Nach einer Studie der Marktforschungsgesellschaft IDC gehen täglich weltweit mehr als 65 Milliarden Nachrichten auf die Reise. Das rief schon vor einiger Zeit den Gesetzgeber auf den Plan. Die Geschwindigkeit, mit der sich E-Mails im Business-Alltag ausbreiteten, führte zu Problemen bei Haftungsfragen und alarmierte die Finanzbehörden.
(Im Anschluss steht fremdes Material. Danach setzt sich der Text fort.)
Lemma found_types_bounded f o : wf_found f ->
  yields wf_type (resolve_value_type (fv_dies f) o) /\ yields wf_root (resolve_bounded_root_value_type (fv_dies f) o).
Proof.
  intros [(a & b & Hwf) _ _]. pose proof (die_numbers _ _ _ Hwf). split; [|by apply resolve_bounded_root_value_type_yields].
  eapply yields_weaken; [|by apply resolve_value_type_yields]. by intros t [Hwt _].
Qed.

Lemma inspect_unit_inspects sections module pc name start :
  sections_sized sections -> 0 <= start -> inspects s (unit_answer start) (inspect_unit sections module pc name start).
Proof.
  intros Hs Hstart. unfold inspect_unit.
  eapply inspects_bind; [by apply inspects_lift, find_unit_value_yields|intros [[f|] next] [Hnext Hf]];
    [|apply inspects_ret; split; [simpl in *; lia|done]].
  simpl in Hnext. specialize (Hf f eq_refl). pose proof Hf as [(a & b & Hwf) H1 H2].
  eapply inspects_bind; [by eapply inspects_lift, die_at_sized|intros d Hd].
  eapply inspects_bind; [by eapply inspects_lift, value_attributes_yields|intros [location type] Hl].
  eapply inspects_bind; [by apply inspects_lift, (found_types_bounded f)|intros t Hwft].
  eapply inspects_bind; [by apply inspects_lift, value_expression_yields|intros e He].
  eapply inspects_bind; [by apply live_value_inspects|intros v Hv]. apply inspects_ret. split; [simpl; lia|by intros ? [= <-]].
Qed.

(** *** A frame above *)

Lemma historical_rbx_flat module frame name root : yields flat_pointee (historical_rbx module frame name root).
Proof.
  unfold historical_rbx. cbv zeta. eapply yields_bind; [apply yields_require|intros rbx _]. apply yields_guard; intros _.
  apply materialize_live_scalar_flat.
Qed.

Lemma caller_stack_value_inspects module frame d name t e :
  sized e -> wf_type t -> inspects s flat_pointee (caller_stack_value module frame d name t e).
Proof.
  intros He Hwf. unfold caller_stack_value. cbv zeta. observe. check.
  eapply inspects_bind; [apply caller_frame_base_inspects|intros base _]. do 2 observe. destruct (bool_decide _).
  - eapply inspects_bind; [apply read_value_bytes_inspects|intros bytes _]. by apply decoded_inspects, decode_structure_yields.
  - eapply inspects_bind; [apply read_integer_inspects|intros raw _]. by apply inspects_ret.
Qed.

Lemma caller_value_inspects module frame d name root e :
  sized e -> wf_root root -> inspects s flat_pointee (caller_value module frame d name root e).
Proof.
  intros He [Hwf _]. unfold caller_value. cbv zeta. destruct (_ && _); [apply inspects_lift, historical_rbx_flat|]. check.
  destruct (_ && _); [do 2 observe; by apply inspects_ret|]. check. by apply caller_stack_value_inspects.
Qed.

Lemma inspect_caller_stack_unit_inspects sections module frame pc name start :
  sections_sized sections -> 0 <= start ->
  inspects s (unit_answer start) (inspect_caller_stack_unit sections module frame pc name start).
Proof.
  intros Hs Hstart. unfold inspect_caller_stack_unit.
  eapply inspects_bind; [by apply inspects_lift, find_unit_value_yields|intros [[f|] next] [Hnext Hf]];
    [|apply inspects_ret; split; [simpl in *; lia|done]].
  simpl in Hnext. specialize (Hf f eq_refl). pose proof Hf as [(a & b & Hwf) H1 H2].
  eapply inspects_bind; [by eapply inspects_lift, die_at_sized|intros d Hd].
  eapply inspects_bind; [by eapply inspects_lift, value_attributes_yields|intros [location type] Hl].
  eapply inspects_bind; [by apply inspects_lift, (found_types_bounded f)|intros root Hroot].
  eapply inspects_bind; [by apply inspects_lift, value_expression_yields|intros e He].
  eapply inspects_bind; [by apply caller_value_inspects|intros v Hv]. apply inspects_ret. split; [simpl; lia|by intros ? [= <-]].
Qed.
(** ** Searches *)

Lemma live_units_inspects fuel query limit unit :
  (forall u, 0 <= u -> inspects s (unit_answer u) (query u)) -> 0 <= unit -> limit - unit <= Z.of_nat fuel ->
  inspects s (fun r => forall v, r = Some v -> flat_pointee v) (live_units fuel query limit unit).
Proof.
  intros Hq. revert unit. induction fuel as [|fuel IH]; intros unit Hu Hf; cbn [live_units];
    (destruct (Z.ltb_spec unit limit); [|by apply inspects_ret]); [lia|].
  eapply inspects_bind; [by apply Hq|intros [[v|] next] [Hn Hv]]; [by apply inspects_ret|]. simpl in Hn.
  check. apply IH; lia.
Qed.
Das Ergebnis waren die Grundsätze zum Datenzugriff und zur Prüfbarkeit digitaler Unterlagen, kurz GDPdU (www.elektronische-steuerpruefung.de/gdpdu.htm).

Vom ersten Januar 2002 an erhielten die Finanzbehörden damit im Rahmen von Betriebsprüfungen weitgehende Zugriffsrechte auf die Datenverarbeitungssysteme der Unternehmen. Was sich zunächst harmlos anhört – schließlich wird heute praktisch jedes Unternehmen seine Buchführung auf elektronische Art und Weise erledigen – hat es in sich. Denn zu den steuerlich relevanten Daten gehören auch E-Mails einschließlich Anhang. Eins steht dabei fest: Alles auf Papier ausdrucken und in einen Ordner ablegen, gilt nicht als GDPdU-konform.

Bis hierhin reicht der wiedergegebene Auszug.